TRY IT =
Once you find the line with "match p with" in the data that follows, repeat it and every line after it exactly, through the line with "target (fun r => prog_bind (k r) f)".

DATASET EXCERPTS =
(* ===== verification/ProcessProofs.v ===== *)
(** * Process sessions: lemmas

    What the pipes carry, the invariants of each side and of the session. *)

From S2P Require Import Prelude GoText Frames FramedConn FramedProperties ProcessSession.
From Stdlib Require Import Ascii String.
Open Scope list_scope.

#[local] Arguments header_bytes : simpl never.
#[local] Arguments frame_bytes : simpl never.
#[local] Arguments processInput : simpl never.
#[local] Arguments processInputEOF : simpl never.
#[local] Arguments processOutput : simpl never.
#[local] Arguments processErrorOutput : simpl never.
#[local] Arguments processCredit : simpl never.
#[local] Arguments processResult : simpl never.
#[local] Arguments processInputStop : simpl never.
#[local] Arguments processChunk : simpl never.
#[local] Arguments blen : simpl never.

(** ** Writing *)

Lemma writeProcessBytes_part rs data : writeProcessBytes rs data = write_part rs data.
Proof.
  revert data. induction rs as [|[n e] rs IH]; intros [|c data]; try done. cbn [writeProcessBytes write_part].
  destruct ((n <? 0)%Z || (blen (c :: data) <? n)%Z); [done|]. destruct e; [done|].
  destruct (n =? 0)%Z; [done|]. by rewrite IH.
Qed.

(** What a frame leaves on the connection: all of it, or its beginning when it
    failed, or nothing when it was refused. *)
Lemma writer_frame_spec kind payload flt w w' out r :
  writer_frame kind payload flt w = (w', out, r) ->
  (r = FrameRefused /\ w' = w /\ out = [] /\
   (pw_finished w = true \/ pw_inputStopped w = true /\ kind <> processResult)) \/
  (exists more, frame_bytes kind payload = out ++ more /\ (r = FrameSent -> more = []) /\ r <> FrameRefused /\
    pw_finished w = false /\ (pw_inputStopped w = true -> kind = processResult) /\
    w' = mkWriter (Ascii.eqb kind processResult) (pw_inputStopped w || Ascii.eqb kind processInputStop)
           (pw_sent w ++ match more with [] => [(kind, payload)] | _ => [] end)
           (pw_torn w || match r with FrameFailed _ => true | _ => false end)).
Proof.
  unfold writer_frame. destruct (pw_finished w) eqn:Hf; [intros [= <- <- <-]; left; eauto|].
  destruct (pw_inputStopped w && negb (Ascii.eqb kind processResult)) eqn:Hs.
  { intros [= <- <- <-]. left. apply andb_true_iff in Hs as [Hs Hk%negb_true_iff%Ascii.eqb_neq]. auto 6. }
  assert (pw_inputStopped w = true -> kind = processResult) as Hst.
  { intros E. rewrite E in Hs. by apply negb_false_iff, Ascii.eqb_eq in Hs. }
  intros H. right. destruct (cf_deadline flt) as [e|].
  { injection H as <- <- <-. exists (frame_bytes kind payload). unfold pw_tear. cbn.
    rewrite app_nil_r, orb_true_r. split_and!; done. }
  rewrite writeProcessBytes_part in H. rewrite frame_bytes_header in *. revert H. generalize (header_bytes kind (List.length payload)) as h.
  intros h H. destruct (write_part _ h) as [[out1 rs] err1] eqn:E1. destruct (write_part_spec _ _ _ _ _ E1) as (m1 & -> & Hn1).
  assert (exists o2 m2 err2, (out1 ++ m1) ++ payload = (out1 ++ o2) ++ m2 /\ (err2 = None -> m2 = []) /\
    (match err1 with
     | Some e => (out1, Some e)
     | None => let '(out', _, err) := writeProcessBytes rs payload in (out1 ++ out', err)
     end) = (out1 ++ o2, err2)) as (o2 & m2 & err2 & Hm & Hn & E).
  { destruct err1 as [e|].
    - exists [], (m1 ++ payload), (Some e). by rewrite app_nil_r, <- app_assoc.
    - rewrite writeProcessBytes_part. destruct (write_part rs payload) as [[o2 rs2] err2] eqn:E2.
      destruct (write_part_spec _ _ _ _ _ E2) as (m2 & -> & Hn2). exists o2, m2, err2.
      rewrite Hn1, app_nil_r by done. by rewrite <- app_assoc. }
  rewrite E in H. clear E. exists m2.
  assert (bool_decide (out1 ++ o2 = (out1 ++ m1) ++ payload) = bool_decide (m2 = [])) as Hfull.
  { apply bool_decide_ext. rewrite Hm. split; [|by intros ->; rewrite app_nil_r].
    intros E. rewrite <- (app_nil_r (out1 ++ o2)) in E at 1. by apply app_inv_head in E. }
  rewrite Hfull in H. destruct err2 as [e|]; injection H as <- <- <-; split_and!; auto; try done;
    destruct m2; cbn; by rewrite ?app_nil_r, ?orb_true_r, ?orb_false_r.
Qed.
Fixpoint prog_bind {R S} (p : prog R) (f : R -> prog S) : prog S :=
  match p with
  | Ret r => f r
  | CurrentInstance name k => CurrentInstance name (fun r => prog_bind (k r) f)
  | PolicyRevision k => PolicyRevision (fun r => prog_bind (k r) f)
  | Evaluate req k => Evaluate req (fun r => prog_bind (k r) f)
  | Record_ e k => Record_ e (fun r => prog_bind (k r) f)
  | Resolve source spec k => Resolve source spec (fun r => prog_bind (k r) f)
  | Verify target k => Verify target (fun r => prog_bind (k r) f)
  | Request req k => Request req (fun r => prog_bind (k r) f)
  | Dial d k => Dial d (fun r => prog_bind (k r) f)
  | CloseConn c k => CloseConn c (prog_bind k f)
  | Locked g k => Locked g (fun r => prog_bind (k r) f)
  | Cancel k => Cancel (prog_bind k f)
  | Finish reason failed k => Finish reason failed (prog_bind k f)
  | Now k => Now (fun r => prog_bind (k r) f)
  | Late k => Late (fun r => prog_bind (k r) f)
  end.

#[export] Instance prog_MRet : MRet prog := @Ret.
#[export] Instance prog_MBind : MBind prog := fun A B f p => prog_bind p f.

(** ** Operations of the service *)

Definition throw {A} (err : goerror) : prog (answer A) := Ret (inr err).
Definition or_throw {A B} (wrap : goerror -> goerror) (r : answer A) (k : A -> prog (answer B)) : prog (answer B) :=
  match r with inl a => k a | inr err => throw (wrap err) end.
(** C26: in every reachable state of the service, whatever its collaborators
    answer and however its goroutines interleave, a session dials only an address
    of the target that was resolved for its request, after the capability boundary
    executed and audited exactly the canonical request of that target and after
    instance, policy revision, policy decision and target were verified under the
    revision that decided; and [Open] hands out only a connection that was dialed
    this way, verified once more and recorded as opened. *)
Theorem dial_is_authorized dialTarget sv p s :
  service_reachable dialTarget sv -> ns_heap sv !! p = Some s ->
  validateSpec (s_spec s) = Ok tt /\
  (forall pre d r post, s_log s = (pre ++ EvDial d r :: post)%list ->
     may_dial dialTarget (s_source s) (s_spec s) pre d /\
     exists target address, d = dial_request dialTarget (spec_Protocol (s_spec s)) target address /\
       target_mismatch (s_spec s) target = false /\ address ∈ tgt_Addresses target /\
       address_ok (tgt_Kind target) address) /\
  (forall view, s_open s = Ret (inl view) ->
     exists c, ac_upstream (s_active s) = Some c /\ established dialTarget (s_source s) (s_spec s) (s_log s) c).
Proof.
  intros Hreach Hp. pose proof (service_reachable_inv _ _ Hreach) as Hinv.
  pose proof (ti_front _ _ Hinv _ _ Hp) as Hfront.
  destruct (ti_session _ _ Hinv _ _ Hp) as (held & hb & stage & n & done & Hs).
  split; [|split].
  - unfold open_front in Hfront. by apply bind_unit_ok in Hfront as [? _].
  - intros pre d r post Hlog. pose proof (si_log _ _ _ _ _ _ _ Hs _ _ _ _ Hlog) as Hmay. split; [done|].
    destruct Hmay as (target & revision & request & base & tried & address & rest & evs & Hauth & Haddr & _ & _ & ->).
    assert (address ∈ tgt_Addresses target) as Hin by (rewrite Haddr; set_solver).
    exists target, address. split; [done|]. split; [|split; [done|by eapply authorized_address]].
    by destruct Hauth as (? & ? & ? & ? & _ & Hm & _).
  - intros view Hopen. pose proof (si_open _ _ _ _ _ _ _ Hs) as Hwp. rewrite Hopen in Hwp. simpl in Hwp.
    destruct Hwp as (_ & _ & c & Hc & Hest). by exists c.
Qed.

RESULT =
  match p with
  | Ret r => f r
  | CurrentInstance name k => CurrentInstance name (fun r => prog_bind (k r) f)
  | PolicyRevision k => PolicyRevision (fun r => prog_bind (k r) f)
  | Evaluate req k => Evaluate req (fun r => prog_bind (k r) f)
  | Record_ e k => Record_ e (fun r => prog_bind (k r) f)
  | Resolve source spec k => Resolve source spec (fun r => prog_bind (k r) f)
  | Verify target k => Verify target (fun r => prog_bind (k r) f)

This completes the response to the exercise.